The stoker picked up a shovel with shreds of mineral wool soaked in used oil, turned the dead gaze of old lenses on his mistress. Jennifer lit a light on one of her fingers and allowed herself a full three seconds to admire the red tongue that danced in the wind. At moments like this, Wakrufmann imagined herself as the man who had gotten fire hundreds of thousands of years ago and, unknowingly, had become the first servant of the Omnissiah, because the Way of the Machine had begun with the wheel and the fire.

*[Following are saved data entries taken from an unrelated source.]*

(** X6.  In [set_splice_and_video], when the data call of a case is
    answered with a status other than 200 after its command call and the
    earlier cases went through, the sequence raises a command error naming
    the case, with the status and the body of the answer or, when the body
    does not read as text, with the decoding error; that call is the last
    thing done.  A timeout of the command call of a case raises the
    connection error, not the command error; and a command call answered
    with a body that does not read as text raises the decoding error,
    whatever its status. *)
Theorem videowall_preset_other_failures (dev : Device) (api : HDTVMatrixApi)
    (tr : list event) :
  (forall (n : nat) (case : splice_case) (tr_n : list event) (r : response),
     nth_error cases n = Some case ->
     for_each (splice_case_body dev api) (firstn n (enumerate 1 cases)) tr =
       (Ok tt, tr_n) ->
     fst (splice_cmd_step dev api (Z.of_nat n + 1) case tr_n) = Ok tt ->
     respond dev (app tr_n [Get (splice_cmd_request api case)])
       (splice_data_request api case) = Responds r ->
     resp_status r <> 200 ->
     set_splice_and_video dev api tr =
       (Raise (Exn CommandError
                 ("Error configurando videowall DATA (case "
                  ++ str_int (Z.of_nat n + 1) ++ "): "
                  ++ match resp_text r with
                     | Ok text =>
                         "Videowall splice DATA failed (case "
                         ++ str_int (Z.of_nat n + 1) ++ "): "
                         ++ "HTTP " ++ str_int (resp_status r) ++ " - " ++ text
                     | Raise e => exn_msg e
                     end)),
        app tr_n [Get (splice_cmd_request api case);
                  Get (splice_data_request api case)])) /\
  (forall (n : nat) (case : splice_case) (tr_n : list event) (msg : string),
     nth_error cases n = Some case ->
     for_each (splice_case_body dev api) (firstn n (enumerate 1 cases)) tr =
       (Ok tt, tr_n) ->
     respond dev tr_n (splice_cmd_request api case) = Fails (Exn TimeoutError msg) ->
     set_splice_and_video dev api tr =
       (Raise (Exn ConnectionError
                 ("Splice CMD timeout after " ++ str_int (timeout api) ++ "s")),
        app tr_n [Get (splice_cmd_request api case)])) /\
  (forall (n : nat) (case : splice_case) (tr_n : list event) (r : response)
          (e : exn),
     nth_error cases n = Some case ->
     for_each (splice_case_body dev api) (firstn n (enumerate 1 cases)) tr =
       (Ok tt, tr_n) ->
     respond dev tr_n (splice_cmd_request api case) = Responds r ->
     resp_text r = Raise e ->
     exn_cls e = UnicodeDecodeError ->
     set_splice_and_video dev api tr =
       (Raise e, app tr_n [Get (splice_cmd_request api case)])).
Proof.
  split; [|split].
  - intros n case tr_n r Hcase Hprefix Hcmd Hresp Hst.
    apply (preset_stops_at_case dev api tr n case tr_n Hcase Hprefix).
    rewrite splice_case_body_run.
    pose proof (splice_cmd_step_trace dev api (Z.of_nat n + 1) case tr_n) as Htr1.
    destruct (splice_cmd_step dev api (Z.of_nat n + 1) case tr_n) as [res1 tr1].
    simpl in Htr1, Hcmd. subst res1 tr1.
    pose proof (splice_data_step_trace dev api (Z.of_nat n + 1) case
                  (app tr_n [Get (splice_cmd_request api case)])) as Htr2.
    pose proof (splice_data_step_rejected dev api (Z.of_nat n + 1) case
                  (app tr_n [Get (splice_cmd_request api case)]) r Hresp Hst)
      as Hres2.
    destruct (splice_data_step dev api (Z.of_nat n + 1) case _) as [res2 tr2].
    simpl in Htr2, Hres2. subst res2 tr2.
    now rewrite <- app_assoc.
  - intros n case tr_n msg Hcase Hprefix Hresp.
    apply (preset_stops_at_case dev api tr n case tr_n Hcase Hprefix).
    rewrite splice_case_body_run, splice_cmd_step_run, Hresp. reflexivity.
  - intros n case tr_n r e Hcase Hprefix Hresp Htext Hcls.
    apply (preset_stops_at_case dev api tr n case tr_n Hcase Hprefix).
    rewrite splice_case_body_run, splice_cmd_step_run, Hresp.
    unfold cmd_step_result. now rewrite Htext, Hcls.
Qed.
(** * Trip costing, emissions and fleet analytics: a shallow embedding

    The TypeScript sources embedded here are
    - [src/utils/getCarCost.ts]               (module [CarCost]),
    - [src/components/GoogleMapsRouting.tsx]  (modules [Routing] and
                                               [RoutePlanner]),
    - the dashboard page                      (modules [Dashboard] and
                                               [Controls]),
    - [src/app/api/save-trip/route.ts]        (module [SaveTrip]).

    JavaScript values are modelled as follows.
    - A [number] is [NaN], an infinity, or an exact rational: the special
      values and the rules of arithmetic on them follow ECMAScript, while the
      binary64 rounding of finite results, overflow to an infinity and the
      sign of zero are not modelled.  A property proved here is therefore
      stated either as an equation between the expressions of the code, as
      an order or a NaN that rounding preserves, or for whole numbers small
      enough to be exact in binary64.
    - A string is a [string] of bytes, the UTF-8 encoding of the JavaScript
      string.  The class [\d] is ASCII as in JavaScript; [\s] and the white
      space of [parseFloat] are ASCII white space and the white space of
      Unicode in its UTF-8 encoding; [toLowerCase] acts on the ASCII range,
      and the properties that depend on it are stated for ASCII names.
    - An object used as a table is an association list of its own
      properties; reading it by a key ([get]) also finds the members that
      every object inherits from [Object.prototype].
    - The local time of the host is given by its offsets from UTC, which may
      change with the time (daylight saving). *)

From Stdlib Require Import ZArith QArith Qround Qreduction Qabs.
From Stdlib Require Import Bool List String Ascii DecimalString DecimalPos.
From Stdlib Require Import Lia Lqa.
Import ListNotations.

(* ================================================================= *)
(** ** JavaScript numbers *)

Module JS.

Inductive number : Type :=
| NaN
| PInf
| NInf
| Fin (q : Q).

(** Finite results are kept in lowest terms, so that equal numbers are
    equal terms. *)
Definition fin (q : Q) : number := Fin (Qred q).
Arguments fin q%_Q.

Definition zero : number := Fin 0.

(** The sign of a number: [Gt] positive, [Lt] negative, [Eq] zero (or NaN). *)
Definition sign (x : number) : comparison :=
  match x with
  | NaN => Eq
  | PInf => Gt
  | NInf => Lt
  | Fin q => (q ?= 0)%Q
  end.

Definition sign_mul (a b : comparison) : comparison :=
  match a, b with
  | Eq, _ | _, Eq => Eq
  | Gt, Gt | Lt, Lt => Gt
  | _, _ => Lt
  end.

(** An infinity of the given sign; an undetermined sign gives NaN. *)
Definition inf_of (c : comparison) : number :=
  match c with
  | Gt => PInf
  | Lt => NInf
  | Eq => NaN
  end.

Definition neg (x : number) : number :=
  match x with
  | NaN => NaN
  | PInf => NInf
  | NInf => PInf
  | Fin q => fin (- q)
  end.

(** [x + y] *)
Definition add (x y : number) : number :=
  match x, y with
  | NaN, _ | _, NaN => NaN
  | PInf, NInf | NInf, PInf => NaN
  | PInf, _ | _, PInf => PInf
  | NInf, _ | _, NInf => NInf
  | Fin a, Fin b => fin (a + b)
  end.

(** [x * y]: an infinity times zero is NaN. *)
Definition mul (x y : number) : number :=
  match x, y with
  | NaN, _ | _, NaN => NaN
  | Fin a, Fin b => fin (a * b)
  | _, _ => inf_of (sign_mul (sign x) (sign y))
  end.

(** [x / y]: a non-zero number over zero is an infinity, [0 / 0] is NaN. *)
Definition div (x y : number) : number :=
  match x, y with
  | NaN, _ | _, NaN => NaN
  | Fin a, Fin b =>
      if Qeq_bool b 0 then inf_of (sign x) else fin (a / b)
  | Fin _, _ => zero
  | _, Fin b => inf_of (sign_mul (sign x) (if Qeq_bool b 0 then Gt else sign y))
  | _, _ => NaN
  end.

(** The order of two numbers; [None] when either is NaN. *)
Definition compare (x y : number) : option comparison :=
  match x, y with
  | NaN, _ | _, NaN => None
  | PInf, PInf | NInf, NInf => Some Eq
  | PInf, _ | _, NInf => Some Gt
  | NInf, _ | _, PInf => Some Lt
  | Fin a, Fin b => Some (a ?= b)%Q
  end.

(** [x < y], [x <= y], [x > y], [x >= y], [x === y] *)
Definition ltb (x y : number) : bool :=
  match compare x y with Some Lt => true | _ => false end.
Definition leb (x y : number) : bool :=
  match compare x y with Some Lt | Some Eq => true | _ => false end.
Definition gtb (x y : number) : bool := ltb y x.
Definition geb (x y : number) : bool := leb y x.
Definition eqb (x y : number) : bool :=
  match compare x y with Some Eq => true | _ => false end.

(** [Number.isNaN(x)] *)
Definition isNaN (x : number) : bool :=
  match x with NaN => true | _ => false end.

(** [ToBoolean(x)]: NaN and zero are falsy. *)
Definition truthy (x : number) : bool :=
  match x with
  | NaN => false
  | Fin q => negb (Qeq_bool q 0)
  | _ => true
  end.

(** [x || y] on numbers *)
Definition or_else (x y : number) : number := if truthy x then x else y.

(** [Math.round(x)]: the nearest integer, a tie going up. *)
Definition Math_round (x : number) : number :=
  match x with
  | Fin q => fin (inject_Z (Qfloor (q + (1 # 2))))
  | _ => x
  end.

(** [Math.ceil(x)] *)
Definition Math_ceil (x : number) : number :=
  match x with
  | Fin q => fin (inject_Z (Qceiling q))
  | _ => x
  end.

Definition of_Z (z : Z) : number := Fin (inject_Z z).

End JS.

Export JS.

Declare Scope js_scope.
Delimit Scope js_scope with js.
Bind Scope js_scope with number.
Notation "x + y" := (JS.add x y) : js_scope.
Notation "x * y" := (JS.mul x y) : js_scope.
Notation "x / y" := (JS.div x y) : js_scope.
Notation "x <? y" := (JS.ltb x y) : js_scope.
Notation "x <=? y" := (JS.leb x y) : js_scope.
Notation "x >? y" := (JS.gtb x y) : js_scope.
Notation "x >=? y" := (JS.geb x y) : js_scope.
Notation "x < y" := (JS.ltb x y = true) : js_scope.
Notation "x <= y" := (JS.leb x y = true) : js_scope.
Notation "x > y" := (JS.gtb x y = true) : js_scope.
Notation "x >= y" := (JS.geb x y = true) : js_scope.
Notation "x <= y <= z" := (JS.leb x y = true /\ JS.leb y z = true) : js_scope.
Notation "x <= y < z" := (JS.leb x y = true /\ JS.ltb y z = true) : js_scope.
Notation "x < y <= z" := (JS.ltb x y = true /\ JS.leb y z = true) : js_scope.

(* ================================================================= *)
(** ** JavaScript strings *)

Module Str.

Open Scope string_scope.
Open Scope char_scope.

Definition code (c : ascii) : nat := nat_of_ascii c.

(** [\d] *)
Definition isDigit (c : ascii) : bool :=
  (48 <=? code c)%nat && (code c <=? 57)%nat.

(** [[\d.]] *)
Definition isDigitOrDot (c : ascii) : bool :=
  isDigit c || Ascii.eqb c ".".

(** The white space of the ASCII range: space, tab, line feed, vertical
    tab, form feed and carriage return. *)
Definition isSpace (c : ascii) : bool :=
  (Nat.eqb (code c) 32) || ((9 <=? code c)%nat && (code c <=? 13)%nat).

(** The white space beyond ASCII, in UTF-8: U+00A0 in two bytes, and in
    three bytes U+1680, U+2000 to U+200A, U+2028, U+2029, U+202F, U+205F,
    U+3000 and U+FEFF. *)
Definition isSpace2 (a b : ascii) : bool :=
  Nat.eqb (code a) 194 && Nat.eqb (code b) 160.

Definition isSpace3 (a b c : ascii) : bool :=
  (Nat.eqb (code a) 225 && Nat.eqb (code b) 154 && Nat.eqb (code c) 128)
  || (Nat.eqb (code a) 226 && Nat.eqb (code b) 128
      && (((128 <=? code c)%nat && (code c <=? 138)%nat)
          || Nat.eqb (code c) 168 || Nat.eqb (code c) 169
          || Nat.eqb (code c) 175))
  || (Nat.eqb (code a) 226 && Nat.eqb (code b) 129 && Nat.eqb (code c) 159)
  || (Nat.eqb (code a) 227 && Nat.eqb (code b) 128 && Nat.eqb (code c) 128)
  || (Nat.eqb (code a) 239 && Nat.eqb (code b) 187 && Nat.eqb (code c) 191).

Definition lowerChar (c : ascii) : ascii :=
  if ((65 <=? code c)%nat && (code c <=? 90)%nat)%bool
  then ascii_of_nat (code c + 32)
  else c.

(** [s.toLowerCase()] *)
Fixpoint toLowerCase (s : string) : string :=
  match s with
  | EmptyString => EmptyString
  | String c r => String (lowerChar c) (toLowerCase r)
  end.

Fixpoint startsWith (p s : string) : bool :=
  match p, s with
  | EmptyString, _ => true
  | String a p', String b s' => Ascii.eqb a b && startsWith p' s'
  | String _ _, EmptyString => false
  end.

(** [s.includes(sub)] *)
Fixpoint includes (sub s : string) : bool :=
  startsWith sub s ||
  match s with
  | EmptyString => false
  | String _ r => includes sub r
  end.

Definition isEmpty (s : string) : bool :=
  match s with EmptyString => true | _ => false end.

(** [\s*] at the start of [s], and the white space that [parseFloat]
    skips: what follows the white space. *)
Fixpoint skipSpace (s : string) : string :=
  match s with
  | EmptyString => EmptyString
  | String a r =>
      if isSpace a then skipSpace r
      else
        match r with
        | String b r2 =>
            if isSpace2 a b then skipSpace r2
            else
              match r2 with
              | String c r3 => if isSpace3 a b c then skipSpace r3 else s
              | EmptyString => s
              end
        | EmptyString => s
        end
  end.

(** The longest prefix of [s] within the class [p], and what follows it. *)
Fixpoint span (p : ascii -> bool) (s : string) : string * string :=
  match s with
  | EmptyString => (EmptyString, EmptyString)
  | String c r =>
      if p c then let '(a, b) := span p r in (String c a, b)
      else (EmptyString, s)
  end.

(** The value of a string of decimal digits, read left to right from [acc]. *)
Fixpoint digitsValue (acc : Z) (s : string) : Z :=
  match s with
  | EmptyString => acc
  | String c r => digitsValue (10 * acc + (Z.of_nat (code c) - 48)) r
  end.

(** The first match of a regular expression of the shape [(C+)K], where [C]
    is a character class and the continuation [K] cannot begin with a
    character of [C]: the capture is then a whole maximal run of [C], the
    leftmost one that [K] follows.  [run] is the run being read. *)
Fixpoint matchRun (p : ascii -> bool) (k : string -> bool)
                  (run : string) (s : string) : option string :=
  match s with
  | EmptyString =>
      if negb (isEmpty run) && k EmptyString then Some run else None
  | String c r =>
      if p c then matchRun p k (run ++ String c EmptyString) r
      else if negb (isEmpty run) && k s then Some run
      else matchRun p k EmptyString r
  end.

(** [parseFloat(s)]: skip leading white space, then read the longest prefix
    that is a decimal literal: an optional sign followed by [Infinity] or by
    digits with an optional fraction and an optional exponent. *)
Definition parseExponent (s : string) : Z :=
  match s with
  | String c r =>
      if Ascii.eqb c "e" || Ascii.eqb c "E" then
        let '(sgn, r') :=
          match r with
          | String "-" t => (-1, t)
          | String "+" t => (1, t)
          | _ => (1, r)
          end%Z in
        let '(ds, _) := span isDigit r' in
        if isEmpty ds then 0%Z else (sgn * digitsValue 0 ds)%Z
      else 0%Z
  | EmptyString => 0%Z
  end.

Definition parseUnsigned (s : string) : number :=
  if startsWith "Infinity" s then PInf else
  let '(ip, r1) := span isDigit s in
  let '(fp, r2) :=
    match r1 with
    | String "." t => span isDigit t
    | _ => (EmptyString, r1)
    end in
  if isEmpty ip && isEmpty fp then NaN else
  let m := digitsValue 0 (ip ++ fp) in
  let e := (parseExponent r2 - Z.of_nat (String.length fp))%Z in
  fin (inject_Z m * (10 ^ e)).

Definition parseFloat (s : string) : number :=
  match skipSpace s with
  | String "-" r => neg (parseUnsigned r)
  | String "+" r => parseUnsigned r
  | t => parseUnsigned t
  end.

(** [parseInt(s)] for a string of decimal digits, as the captures of [(\d+)]
    are: the whole number that the digits denote (exact in binary64 below
    2^53, that is for up to 15 digits). *)
Definition parseInt (s : string) : number := of_Z (digitsValue 0 s).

The fire began to burn almost immediately, oozing white smoke without soot, a good sign. Jennifer put her hand on the thick metal, feeling the fire rouse the mighty body of the self-propelled machine to action. And as usual, on such occasions, she sincerely pitied ordinary people, so miserable in their ignorance, deprived of the opportunity simply to see the beauty and harmony of the Machine, let alone to understand the Forma Divina Apparatus.
* * *
Now the head of the unconscious girl was encased in a crafty construction that resembled a cage, a sports mask, and a cyber muzzle of a cyber mastiff at the same time. A bundle of different-colored and different-caliber wires ran from the muzzle to a box-like battery. The box often blinked red and blue lights, and there was a green one, but that one was still dark.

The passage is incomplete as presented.